1. A low score can make it difficult to get a loan

A poor credit score might not stop you from qualifying for an auto loan, but the number and quality of lenders willing to work with you will change depending on your score.

As your score goes down, the pool of available lenders shrinks. This doesn't leave you with many options, which can mean signing on for a high interest rate. 

2. You might pay a higher interest rate

Unfortunately, having a low credit score makes you vulnerable to predatory lenders.

These lenders know you're unlikely to get credit elsewhere, and they offer loans with high interest rates that can trap you in a cycle of debt.  

3 ways to increase your odds of getting approved

If you can't put off purchasing a new vehicle, there are a few strategies that could help you improve the likelihood of getting a car loan. 

1. Work on your credit and refinance down the road

As with a mortgage, you can refinance a car loan to obtain a better interest rate.

If bad credit means you're stuck with a high interest rate now, you can work hard to rebuild your credit so you can refinance later on.

2. Get a co-signer

If you have bad credit or no credit history, consider borrowing someone else's.

Ask a parent or spouse with good credit to act as a co-signer, which can help you qualify for a much more favorable interest rate than you would get on your own.    

3. Shop around

Just because you get turned down by one lender doesn't mean you're destined to get a "no" every time you apply—various lenders have different criteria for extending loan offers.

If you've struck out with one or two, don't be afraid to keep looking.  

The benefits of waiting it out

In some cases, it makes sense to pause your car search for a few months.

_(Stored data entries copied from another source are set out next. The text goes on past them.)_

Definition lower_case (c : ascii) : ascii :=
  let n := nat_of_ascii c in
  if ((65 <=? n) && (n <=? 90))%nat then ascii_of_nat (n + 32) else c.

Fixpoint fold_case (s : string) : string :=
  match s with
  | EmptyString => EmptyString
  | String c s' => String (lower_case c) (fold_case s')
  end.

Definition sample_runtime : py_runtime :=
  {| float_of_str := sample_float_of_str;
     str_of_float := fun _ => "";
     str_of_container := fun _ => "";
     strptime := fun _ _ => None;
     collation_key := fold_case |}.

Definition no_fault : nat -> op -> bool := fun _ _ => false.

(** The players table cannot be written or read; the rest works. *)
Definition players_down : nat -> op -> bool := fun _ k =>
  match k with
  | OpPlayerUpsert | OpPlayerSelect => true
  | _ => false
  end.

(** The innings table cannot be written; the rest works. *)
Definition innings_down : nat -> op -> bool := fun _ k =>
  match k with
  | OpInnings => true
  | _ => false
  end.

(** Roster links and officials cannot be written; the rest works. *)
Definition children_down : nat -> op -> bool := fun _ k =>
  match k with
  | OpLink | OpOfficial => true
  | _ => false
  end.

Definition empty_world : world :=
  {| cur := empty_db; saved := empty_db; clock := 0; log := []; loc := init_locals |}.

(** A store that already knows one player, with a registry id; the entry
    is the sort key of the name. *)
Definition known_player_world : world :=
  {| cur := set_next_player_id 2
              (set_players <["v kohli" := {| p_id := 1; p_name := "V Kohli";
                                             p_registry_id := JStr "ba607b88" |}]>
                 empty_db);
     saved := set_next_player_id 2
              (set_players <["v kohli" := {| p_id := 1; p_name := "V Kohli";
                                             p_registry_id := JStr "ba607b88" |}]>
                 empty_db);
     clock := 0; log := []; loc := init_locals |}.

(** The deliveries table cannot be written; the rest works. *)
Definition deliveries_down : nat -> op -> bool := fun _ k =>
  match k with
  | OpDelivery => true
  | _ => false
  end.

Definition sample_acc (runs balls : Z) : innings_acc :=
  {| a_team := JStr "Mumbai Indians"; a_total_runs := runs; a_total_balls := balls;
     a_wickets := 0; a_max_over := 2;
     a_batting_team := JStr "Mumbai Indians";
     a_bowling_team := JStr "Chennai Super Kings" |}.

(** A world in the middle of the first innings of match 1001. *)
Definition mid_innings_world : world :=
  {| cur := empty_db; saved := empty_db; clock := 0; log := [];
     loc := {| innings_data := [(1, sample_acc 0 0)]; ball_sequence := 1;
               total_deliveries := 0; delivery_errors := 0 |} |}.

Definition sample_ctx : delivery_ctx :=
  {| c_match_id := "1001"; c_registry := JDict []; c_innings_idx := 1;
     c_batting_team := JStr "Mumbai Indians";
     c_bowling_team := JStr "Chennai Super Kings"; c_over_num := 0 |}.

(** A boundary on which the striker is caught: one dismissal record. *)
Definition sample_wicket_delivery : json :=
  JDict [("batter", JStr "RG Sharma"); ("bowler", JStr "DL Chahar");
         ("non_striker", JStr "Q de Kock");
         ("runs", JDict [("batter", JInt 4); ("extras", JInt 0); ("total", JInt 4)]);
         ("wickets", JList [JDict [("kind", JStr "caught");
                                   ("player_out", JStr "RG Sharma");
                                   ("fielders", JList [JDict [("name", JStr "MS Dhoni")]])]])].

(** A single whose run total is the text "x". *)
Definition sample_unreadable_total : json :=
  JDict [("batter", JStr "RG Sharma"); ("bowler", JStr "DL Chahar");
         ("non_striker", JStr "Q de Kock");
         ("runs", JDict [("batter", JInt 1); ("extras", JInt 0); ("total", JStr "x")])].

Definition sample_delivery (batter non_striker bowler : string) (runs extras : Z) : json :=
  JDict [("batter", JStr batter); ("bowler", JStr bowler);
         ("non_striker", JStr non_striker);
         ("runs", JDict [("batter", JInt runs); ("extras", JInt extras);
                         ("total", JInt (runs + extras))])].

(** One innings of one over: a single, then a wide. *)
Definition sample_match : json :=
  JDict [
    ("meta", JDict [("data_version", JStr "1.1.0")]);
    ("info", JDict [
       ("balls_per_over", JInt 6);
       ("teams", JList [JStr "Mumbai Indians"; JStr "Chennai Super Kings"]);
       ("outcome", JDict [("winner", JStr "Mumbai Indians");
                          ("by", JDict [("runs", JInt 7)])]);
       ("players", JDict [
          ("Mumbai Indians", JList [JStr "RG Sharma"]);
          ("Chennai Super Kings", JList [JStr "DL Chahar"])]);
       ("registry", JDict [("people", JDict [("RG Sharma", JStr "740742ef")])])]);
    ("innings", JList [
       JDict [("team", JStr "Mumbai Indians");
              ("overs", JList [
                 JDict [("over", JInt 0);
                        ("deliveries", JList [
                           sample_delivery "RG Sharma" "Q de Kock" "DL Chahar" 1 0;
                           sample_delivery "Q de Kock" "RG Sharma" "DL Chahar" 0 1])]])]])].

Hitting the brakes for a bit can offer a number of benefits.

Take time to improve your credit score

If a low credit score is holding you back, delaying your search can give you the extra time you need to repair it

Because your payment history makes up 35 percent of your credit score, just paying your bills on time over several months could boost your score considerably. 

Save for a down payment

Waiting to buy also allows you to put money aside to use as a down payment, and the more you put down, the less you have to finance.

This will make your monthly payment lower and could make it easier for you to qualify for a loan.   

Other decisions to consider

For most people, a car is a major purchase. As such, it makes sense to go into the process as prepared as possible.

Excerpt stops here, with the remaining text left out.